En el mismo capítulo de la idolatría dice Mr. Roselly para reforzar su anterior argumento contra la realidad del culto idolátrico, tal cual se entiende generalmente: … «Se debe convenir que en España, Italia y aun en Francia se halla en nuestras iglesias una idolatría semejante, porque no es a Dios, criador del universo, no a Cristo, no a su madre la Virgen de los Dolores, a quien muchas gentes imploran: es al santo vestido de tal modo, con tal atavío, con tal collar y oropeles. En Chartres es a la Virgen negra del nicho, y no la Virgen blanca del altar, a quien el habitante de la Beauce hace su oración. En Marsella nuestra señora de la Guarda y no la de la catedral es la invocada por el marinero cuando se halla en peligro.»

Sentimos en el alma ver estampadas en una obra tan recomendable semejantes proposiciones, que contra la intención del autor pudieran generalizarse hasta el punto de acusar indirectamente a la iglesia nuestra madre de fautora de idolatría. En efecto ¿no autoriza la cabeza visible de aquella el culto de la Virgen madre de Dios en todos sus misterios y bajo una multitud de advocaciones que han discurrido la piedad y la devoción excitadas por su patrocinio eficaz y por la multiplicidad de sus prodigios? Pues en el mero hecho de querer comparar el culto de nuestras sagradas imágenes con el que los idólatras daban a las estatuas de sus falsos dioses, parece no solo que se nos tacha de idólatras a los cristianos, sino que se endereza la acusación contra nuestro padre común, que autoriza semejante culto. Aunque se diga que el autor habla hipotéticamente, responderemos que hay hipótesis muy arriesgadas, y la de que tratamos no estriba a nuestro ver en ningún fundamento. Los paganos eran verdaderamente idólatras, porque aun dado caso que la adoración de sus estatuas e ídolos fuera puramente simbólica y representativa, los seres u objetos representados o simbolizados eran o unos entes ficticios, o indignos de adoración.
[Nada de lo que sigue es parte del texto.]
Lemma RevokeToken_ok id : keeps accounts_ok (RevokeToken id).
Proof. apply keeps_write. intros t d. by apply accounts_ok_token. Qed.

Lemma CreateToken_ok tok : keeps accounts_ok (CreateToken tok).
Proof.
  unfold CreateToken. solve_keeps. apply keeps_op. intros t d (Ha & Ht & Hu).
  destruct (_ || _) eqn:E; [done|]. rewrite !orb_false_iff in E. destruct E as [[[E1 E2] E3] E4].
  apply negb_false_iff, found_true in E2. rewrite exists_row_false in E3. split_and!; cbn; [done| |].
  - intros k x [[<- <-]|[_ Hx]]%lookup_insert_Some; [by split|by apply Ht].
  - intros k1 k2 t1 t2 [[<- <-]|[_ H1]]%lookup_insert_Some [[<- <-]|[_ H2]]%lookup_insert_Some; cbn.
    + done.
    + intros Hp. specialize (E3 _ _ H2). apply String.eqb_neq in E3. congruence.
    + intros Hp. specialize (E3 _ _ H1). apply String.eqb_neq in E3. congruence.
    + by apply Hu.
Qed.

Lemma SetUserAvatar_ok id a : keeps accounts_ok (SetUserAvatar id a).
Proof. apply keeps_write. intros t d. by apply accounts_ok_same. Qed.
Lemma SetOrgLogo_ok id a : keeps accounts_ok (SetOrgLogo id a).
Proof. apply keeps_write. intros t d. by apply accounts_ok_same. Qed.
End Statements.
#[global] Hint Resolve CreateServiceAccount_ok UpdateServiceAccount_ok DeleteServiceAccount_ok
  SetServiceAccountAvatar_ok RevokeToken_ok CreateToken_ok SetUserAvatar_ok SetOrgLogo_ok : keeps.
#[global] Hint Extern 1 (Forall _ (sa_Scopes _)) => cbn [sa_Scopes]; apply knownScopes_valid : keeps.

(** ** Operations *)

Section Operations.
Context `{Collation} `{Sha256} `{UuidGen} `{TimeParser}.
Context (cache : bool) (presign : string -> option string).

(** A request to one of the handlers of this file. *)
Inductive account_request : Type :=
| ReqList (orgID : string) | ReqCreate (orgID : string) (req : option createServiceAccountRequest)
| ReqGet (saID : string) | ReqUpdate (saID : string) (req : option updateServiceAccountRequest)
| ReqDelete (saID : string) | ReqListTokens (saID : string)
| ReqCreateToken (saID : string) (req : option createTokenRequest) | ReqRevokeToken (tokenID : string)
| ReqListScopes
| ReqPrepareUser (ctx : option Principal) | ReqPrepareSA (saID : string) | ReqPrepareOrg (orgID : string)
| ReqPutUser (ctx : option Principal) | ReqDeleteUser (ctx : option Principal)
| ReqPutSA (saID : string) | ReqDeleteSA (saID : string)
| ReqPutOrg (orgID : string) | ReqDeleteOrg (orgID : string).

Definition serve (rq : account_request) : Eff (World AuthDB) (AdminReply account_body) :=
  match rq with
  | ReqList o => List_ o | ReqCreate o r => Create o r | ReqGet s => Get s
  | ReqUpdate s r => Update cache s r | ReqDelete s => Delete cache s
  | ReqListTokens s => ListTokens_ s | ReqCreateToken s r => CreateToken_ s r
  | ReqRevokeToken t => RevokeToken_ t | ReqListScopes => ListScopes
  | ReqPrepareUser c => PrepareUserAvatarUpload presign c
  | ReqPrepareSA s => PrepareServiceAccountAvatarUpload presign s
  | ReqPrepareOrg o => PrepareOrgLogoUpload presign o
  | ReqPutUser c => PutUserAvatar cache c | ReqDeleteUser c => DeleteUserAvatar cache c
  | ReqPutSA s => PutServiceAccountAvatar cache s | ReqDeleteSA s => DeleteServiceAccountAvatar cache s
  | ReqPutOrg o => PutOrgLogo cache o | ReqDeleteOrg o => DeleteOrgLogo cache o
  end.

Lemma Generate_keeps P : keeps P (Generate (DB := AuthDB)).
Proof.
  unfold Generate. solve_keeps. intros w Hw. unfold new_uuid.
  pose proof (rand_read_db 16 w) as Hd. destruct (rand_read 16 w). cbn in *. by rewrite Hd.
Qed.
Lemma new_uuid_keeps P : keeps P (new_uuid (DB := AuthDB)).
Proof.
  intros w Hw. unfold new_uuid. pose proof (rand_read_db 16 w) as Hd.
  destruct (rand_read 16 w). cbn in *. by rewrite Hd.
Qed.
Hint Resolve Generate_keeps new_uuid_keeps : keeps.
Por el contrario la veneración o culto que damos a la Virgen santísima y a los santos, es por Dios a quien se endereza como último fin nuestra adoración, y se funda en que las virtudes y merecimientos de una y otros los han llevado a la mansión de la bienaventuranza junto al trono del Eterno, con quien los rogamos sean nuestros intercesores.
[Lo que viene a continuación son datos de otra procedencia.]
(* ===== verification/Users.v ===== *)
(** * Users: the users of the instance, and account provisioning

    Models [internal/api/auth/user.go] and [signup.go] over the identity
    tables.  bcrypt is an argument: hashing as in [Members], comparing as in
    [Session]; that a hash matches the password it was made from is a named
    hypothesis. *)

From S2P Require Import Prelude GoStrings Effects Table Authz Identity Crypto AuthStore.
From S2P Require Import Middleware Session Members Accounts Orgs.
Set Warnings "-clear-no-such-hyp".

(** ** Requests and replies *)

Record userResponse := mkUserResponse {
  ur_ID : string; ur_Email : string; ur_Name : string; ur_Login : string; ur_Disabled : bool;
  ur_Role : string; ur_AvatarURL : string; ur_LastSeenAt : option Z; ur_CreatedAt : Z; ur_UpdatedAt : Z
}.
Record createUserRequest := mkCreateUser {
  cu_Email : string; cu_Name : string; cu_Password : string; cu_Role : string
}.
Record updateUserRequest := mkUpdateUser {
  uu_Name : string; uu_Role : string; uu_Disabled : option bool
}.
Record provisionAccountRequest := mkProvision {
  pa_Email : string; pa_Password : string; pa_Name : string; pa_OrgName : string
}.

Inductive user_body : Type :=
| UserList (l : list userResponse)
| OneUser (u : userResponse)
| TemporaryPassword (password : string)
| Provisioned (sessionToken : string) (expiresAt : Z) (userID orgID : string)
| AccountLookup (userID name email : string).

Definition validUserRole (role : string) : bool :=
  String.eqb role "user" || String.eqb role "server_admin".

(** ** Handlers of [UserHandler] *)

Section Handlers.
Context `{Collation} `{PasswordHash}.
Context (cache : bool) (assets : option (string -> option string)).
Local Abbreviation W := (World AuthDB).
Local Abbreviation Reply := (AdminReply user_body).
Local Abbreviation fail e := (just (HttpError e)).

Definition userToResponse (u : User) : userResponse :=
  mkUserResponse (u_ID u) (u_Email u) (u_Name u) (u_Login u) (u_Disabled u) (u_Role u)
    (resolve_asset assets (u_AvatarAssetID u)) (u_LastSeenAt u) (u_CreatedAt u) (u_UpdatedAt u).

Definition List_ : Eff W Reply :=
  func (
    users <- try ListAllUsers (fun e => fail e) ;;
    gret (just (JSON 200 (UserList (map userToResponse users))))).

Definition hash_password (password : string) : Go W Reply string :=
  non_nil (GenerateFromPassword password) (fail (ErrOther "bcrypt")).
La circunstancia de que tales personas se dirigen a la Virgen bajo esta advocación mas bien que bajo la otra, nada tiene de reprensible, porque proviene o de haberse manifestado más claramente la protección de María santísima con un título que con otro, o de que la devoción de los fieles se excita mas fácilmente venerándola de una manera que de otra. Así los marineros que saben por tradición que sus compañeros han sido socorridos en los peligros por la Virgen de la Guarda, la implorarán siempre con este título mejor que con otro cualquiera. No pensamos que persona alguna, por ignorante que sea, crea [3] que hay muchas vírgenes porque a María santísima se la venera bajo muchas advocaciones, ni menos que los adornos o vestiduras de las imágenes atraigan de preferencia el culto de los fieles; pero suponiendo que la simpleza de alguno llegase a tal extremo, y que no hubiera una alma caritativa que le desengañase, ¿podría probar esto la certeza de la proposición de Mr. Roselly? Lo repetimos, nos parece aventurada su aserción, y desearíamos que la hubiese borrado de una obra bajo otros conceptos estimable.